[CoE Starter Kit - QUESTION] Can the CoE delete connections and connection references in our environments?

[JMG74]

What is your question?

Hello, between Sunday November 13th 9am (Geneva/Switzerland time) and Monday November 14th at 7am, all connections as well as all connection references using the PowerPlatform's Oracle connector disappeared from all our environments that were using them (6 different env : 2 DEV, 2 UAT, 2 PRD)!

We already recreated all the deleted connexions and connection references to correct all the problems that had been generated and now we have a little more time to try to understand how this could have happened?

At the moment, we are investigating on the "Center of Excellence" (version 2022-SEPT) which is installed on our tenant in a dedicated environment... We make the hypothesis that it could be involved in this "big cleanup" in all environments of our tenant. Do you think this is possible? Does the CoE keep logs in which we could find the trace of these deletions to confirm or not our hypothesis? Could you give us some clues based on the other feedback you collect on the CoE that could help us identify the true cause of our problem ?

Thanks in advance for your help, best regards,

What solution are you experiencing the issue with?

Core

What solution version are you using?

September 2022

What app or flow are you having the issue with?

I don't know

[JMG74]

Hi Jenefer, any info from your side about my question ?

[Jenefer-Monroe]

Hello. Sorry for the delay, we had some holidays. I'm afraid I'm not following you here. I'm not sure what big cleanup you are referencing. Can you provide a little more detail on the timeline of what happened in your tenant?

[JMG74]

As mentioned in this ticket, between Sunday November 13th 9am (Geneva/Switzerland time) and Monday November 14th at 7am, all connections (and connection references) using the PowerPlatform's Oracle connector disappeared from all our environments. As we don't know the reason of those deletions we are investigating around to understand how it happened... and this is why I opened this ticket because I'm wondering if the CoE could be involved in those deletions. First of all, could you tell me if the CoE is able to delete connections at some point of its cleanup processes ? If yes, what are the conditions allowing such deletions ? In the CoE, are there logs were I could possibly find traces ? In fact I'm looking for any infos/clues that could put us on the track... Thanks in advance for you help and all the best.

[manuelap-msft]

The Admin | Broken Connection Cleanup flow in the Governance components solution is the only flow in the CoE kit that deletes connections - it's targeted to delete unused and inactive connections that have an "Error" status. You can check if this flow is running and look at the run history of this flow to see if it deleted any of the connections you mentioned.

[JMG74]

Hi Manuela, thanks for your feedback.

I have checked and discovered that the flow "Admin | Broken Connection Cleanup" has effectively run on Sunday November, 13rd and has deleted our connections to Oracle. Here is an example :

After more investigations, I discovered that the Oracle user used by the Oracle connector was blocked (another process outside the PowerPlatform has tried to use the same user with the old password and, as a consequence, the Oracle user has been blocked). As the Oracle user used by the connector was blocked, the connector has been detected by the CoE as broken... but it was not really broken because on the Oracle side the user was unblocked the day after... but it was too late; the CoE had already performed the cleanup of all our connections to Oracle on all our environments ! oops !

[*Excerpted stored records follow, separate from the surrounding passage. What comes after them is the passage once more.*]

(** *** Where the migrations fail *)

(** C7, at the inputs where the code falls short of it. Settings of the
    manifold learning widget saved under version 1 with the t-SNE metric
    index 7 are migrated to the index 4, which the four current metrics
    do not have, so that building the t-SNE editor from the migrated
    settings raises IndexError; likewise the initialization index 5 is
    migrated to 2, one past the two current initializations. Settings of
    the distances widget that carry no version are half migrated: the
    first two steps run, then the comparison of the version with 4 raises
    TypeError and the dictionary is left with the old index. *)
Theorem C7_migrate_settings_failing_inputs :
  owmanifoldlearning.migrate_settings
    (<["tsne_editor" := PyDict (<["metric_index" := PyInt 7]> ∅)]> ∅) (Some 1%Z)
  = (<["tsne_editor" := PyDict (<["metric_index" := PyInt 4]> ∅)]> ∅, Return tt) /\
  owmanifoldlearning.TSNEParametersEditor.init (PyInt 4) (PyInt 0) = Raise IndexError /\
  length owmanifoldlearning.TSNEParametersEditor.metric_values = 4 /\
  owmanifoldlearning.migrate_settings
    (<["tsne_editor" := PyDict (<["init_index" := PyInt 5]> ∅)]> ∅) (Some 1%Z)
  = (<["tsne_editor" := PyDict (<["initialization_index" := PyInt 2]> ∅)]> ∅,
     Return tt) /\
  owmanifoldlearning.TSNEParametersEditor.init (PyInt 0) (PyInt 2) = Raise IndexError /\
  owdistances.migrate_settings
    (<["metric_idx" := PyInt 2]> (<["normalized_dist" := PyBool true]> ∅)) None
  = (<["metric_idx" := PyInt 9]> (<["normalized_dist" := PyBool false]> ∅),
     Raise TypeError).
Proof. repeat split; vm_compute; reflexivity. Qed.

End migration_claims.

(* ===================================================================== *)
(** * Further properties of the code *)
(* ===================================================================== *)

(** ** The sampler classes *)

Section sampler_classes.
Import owdatasampler.

Lemma np_assign_spec {A} (a : list A) ind v :
  Forall (fun i => i < length a) ind ->
  exists a', np_assign a ind v = Return a' /\
    length a' = length a /\
    (forall i, i ∈ ind -> i < length a -> a' !! i = Some v) /\
    (forall i, i ∉ ind -> a' !! i = a !! i).
Proof.
  intros Hind. revert a Hind. induction ind as [|j ind IH]; intros a Hind.
  - exists a. repeat split; auto. intros i Hi. by apply elem_of_nil in Hi.
  - apply Forall_cons in Hind as [Hj Hind]. cbn [np_assign].
    destruct (Nat.ltb_spec j (length a)) as [_|]; [|lia].
    destruct (IH (<[j := v]> a)) as (a' & Heq & Hlen & Hin & Hout).
    { by rewrite length_insert. }
    rewrite length_insert in Hlen, Hin.
    exists a'. split; [exact Heq|]. split; [exact Hlen|]. split.
    + intros i Hi Hlt. destruct (decide (i ∈ ind)) as [Hi'|Hi']; [by apply Hin|].
      apply elem_of_cons in Hi as [->|Hi]; [|contradiction].
      rewrite Hout by assumption. by apply list_lookup_insert_eq.
    + intros i Hi. apply not_elem_of_cons in Hi as [Hne Hi].
      rewrite Hout by assumption. by apply list_lookup_insert_ne.
Qed.

Lemma np_assign_out_of_range {A} (a : list A) ind v :
  ~ Forall (fun i => i < length a) ind -> np_assign a ind v = Raise IndexError.
Proof.
  revert a. induction ind as [|j ind IH]; intros a Hind.
  - destruct Hind. constructor.
  - cbn [np_assign]. destruct (Nat.ltb_spec j (length a)) as [Hj|]; [|reflexivity].
    apply IH. rewrite length_insert. intros H. apply Hind. by constructor.
Qed.

Lemma nonzero_from_elem {A} k (z : A -> bool) a i :
  i ∈ nonzero_from k z a <-> exists j x, i = k + j /\ a !! j = Some x /\ z x = false.
Proof.
  revert k. induction a as [|y a IH]; intros k; cbn [nonzero_from].
  - split; [intros H; by apply elem_of_nil in H|intros (j & x & _ & H & _); discriminate H].
  - assert (Htail : i ∈ nonzero_from (S k) z a <->
                    exists j x, i = k + S j /\ a !! j = Some x /\ z x = false).
    { rewrite IH. split; intros (j & x & -> & H); exists j, x; split; auto; lia. }
    destruct (z y) eqn:Hy.
    + rewrite Htail. split.
      * intros (j & x & -> & H). exists (S j), x. auto.
      * intros (j & x & -> & Hj & Hx). destruct j as [|j].
        -- cbn in Hj. injection Hj as ->. congruence.
        -- exists j, x. auto.
    + rewrite elem_of_cons, Htail. split.
      * intros [->|(j & x & -> & H)].
        -- exists 0, y. rewrite Nat.add_0_r. auto.
        -- exists (S j), x. auto.
      * intros (j & x & -> & Hj & Hx). destruct j as [|j].
        -- left. lia.
        -- right. exists j, x. auto.
Qed.

Lemma nonzero_from_NoDup {A} k (z : A -> bool) a : NoDup (nonzero_from k z a).
Proof.
  revert k. induction a as [|y a IH]; intros k; cbn [nonzero_from].
  - constructor.
  - destruct (z y); [apply IH|]. constructor; [|apply IH].
    rewrite nonzero_from_elem. intros (j & x & Hk & _). lia.
Qed.

(** The positions left non-zero after zeroing the sampled ones are the
    positions that were not sampled. *)
Lemma not_sampled {A} (one zero : A) (z : A -> bool) n sample :
  z one = false -> z zero = true ->
  Forall (fun i => i < n) sample ->
  exists o, np_assign (np_full n one) sample zero = Return o /\
    NoDup (np_nonzero z o) /\
    forall i, i ∈ np_nonzero z o <-> i < n /\ i ∉ sample.
Proof.
  intros Hone Hzero Hsample.
  destruct (np_assign_spec (np_full n one) sample zero) as (o & Heq & Hlen & Hin & Hout).
  { unfold np_full. by rewrite length_replicate. }
  unfold np_full in Hlen, Hin, Hout. rewrite length_replicate in Hlen, Hin.
  exists o. split; [exact Heq|]. split; [apply nonzero_from_NoDup|].
  intros i. unfold np_nonzero. rewrite nonzero_from_elem. split.
  - intros (j & x & -> & Hj & Hx). cbn.
    assert (Hlt : j < n) by (rewrite <- Hlen; by eapply lookup_lt_Some).
    split; [exact Hlt|]. intros Hmem.
    rewrite (Hin j Hmem Hlt) in Hj. injection Hj as <-. congruence.
  - intros [Hlt Hmem]. exists i, one. split; [reflexivity|]. split; [|exact Hone].
    rewrite (Hout i Hmem). by apply lookup_replicate_2.
Qed.

(** X1: bootstrap sampling. For a positive size and a generator that
    behaves, [SampleBootstrap] returns the numbers drawn, sorted, as the
    sample, as many as the size, and as remaining exactly the positions
    below the size that were never drawn, each once; for size 0 it
    returns two empty arrays, as numpy hands out the empty array for
    size 0 before it looks at the range. *)
Theorem bootstrap_remaining_are_the_undrawn :
  (forall rng size random_state,
      well_behaved rng -> 0 < size ->
      exists remaining sample,
        SampleBootstrap_call rng size random_state = Return (Pair remaining sample) /\
        sample ≡ₚ randint rng random_state size size /\
        Sorted Nat.le sample /\
        length sample = size /\
        NoDup remaining /\
        (forall i, i ∈ remaining <-> i < size /\ i ∉ sample)) /\
  (forall rng random_state,
      SampleBootstrap_call rng 0 random_state = Return (Pair [] [])).
Proof.
  split; [|reflexivity].
  intros rng size rs [Hrand _] Hsize.
  destruct (Hrand rs size size Hsize) as [Hlen Hbelow].
  unfold SampleBootstrap_call, rgen_randint.
  destruct (Z.eqb_spec (Z.of_nat size) 0) as [|_]; [lia|].
  destruct (Nat.eqb_spec size 0) as [|_]; [lia|].
  destruct (Z.ltb_spec (Z.of_nat size) 0) as [|_]; [lia|].
  rewrite Nat2Z.id.
  set (sample := merge_sort Nat.le (randint rng rs size size)).
  assert (Hperm : sample ≡ₚ randint rng rs size size) by apply merge_sort_Permutation.
  destruct (not_sampled true false negb size sample eq_refl eq_refl)
    as (insample & Heq & Hnodup & Hmem).
  { by rewrite Hperm. }
  rewrite Heq. exists (np_nonzero negb insample), sample.
  split; [reflexivity|]. split; [exact Hperm|]. split; [apply Sorted_merge_sort, _|].
  split; [by rewrite Hperm|]. split; [exact Hnodup|exact Hmem].
Qed.

Lemma counting_rng_well_behaved : well_behaved examples.counting_rng.
Proof.
  split.
  - intros rs high n Hhigh. unfold examples.counting_rng. cbn [randint].
    split; [by rewrite length_map, length_seq|].
    apply Forall_forall. intros i Hi.
    apply list_elem_of_In, in_map_iff in Hi as (j & <- & _).
    apply Nat.mod_upper_bound. lia.
  - intros rs a. apply reverse_Permutation.
Qed.

(** X1 at work: five draws out of five positions. *)
Lemma bootstrap_remaining_are_the_undrawn_witness :
  SampleBootstrap_call examples.counting_rng 5 (Some 1%Z)
  = Return (Pair [3; 4] [0; 0; 1; 2; 2]).
Proof.
  destruct (proj1 bootstrap_remaining_are_the_undrawn examples.counting_rng 5 (Some 1%Z))
    as (remaining & sample & Heq & _).
  - apply counting_rng_well_behaved.
  - lia.
  - vm_compute in Heq. injection Heq as Hr Hs. subst. reflexivity.
Defined.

To avoid such situation, would it be possible to postpone the deletion of broken connectors a given number of days (defined in an environment variable, for example 7 days ) to let us detect and fix the connection problems ?

Looking forward for your feedback and best regards.

[manuelap-msft]

Hello,

thanks for the feedback!

The current logic is this: The flow runs weekly deletes connection references that are errored out and which were last modified at least 30 days ago (configurable).

So in your case, likely the connection has existed and was "working fine" (so no need to modify it) for a long time, then broke and then the flow picked them up for deletion. Unfortunately, the connector doesn't tell us when the connection broke, only when it was last modified (e.g. newly authorized etc). We're limited to what the platform - so the Power Apps for admins connector that we're using for this feature can provide to us.

We are actually removing this flow from the December release, as it's caused a few unintended deletions of connections like yours and was just too risky to keep. We'll think more about how we can introduce this feature again in the future, likely with approval flows or more alerts.

Apologies for the inconvenience caused to your tenant!

[JMG74]

Thanks for your feedback. I've turned off the flow "Admin | Broken Connection Cleanup" and I'm looking forward for December release.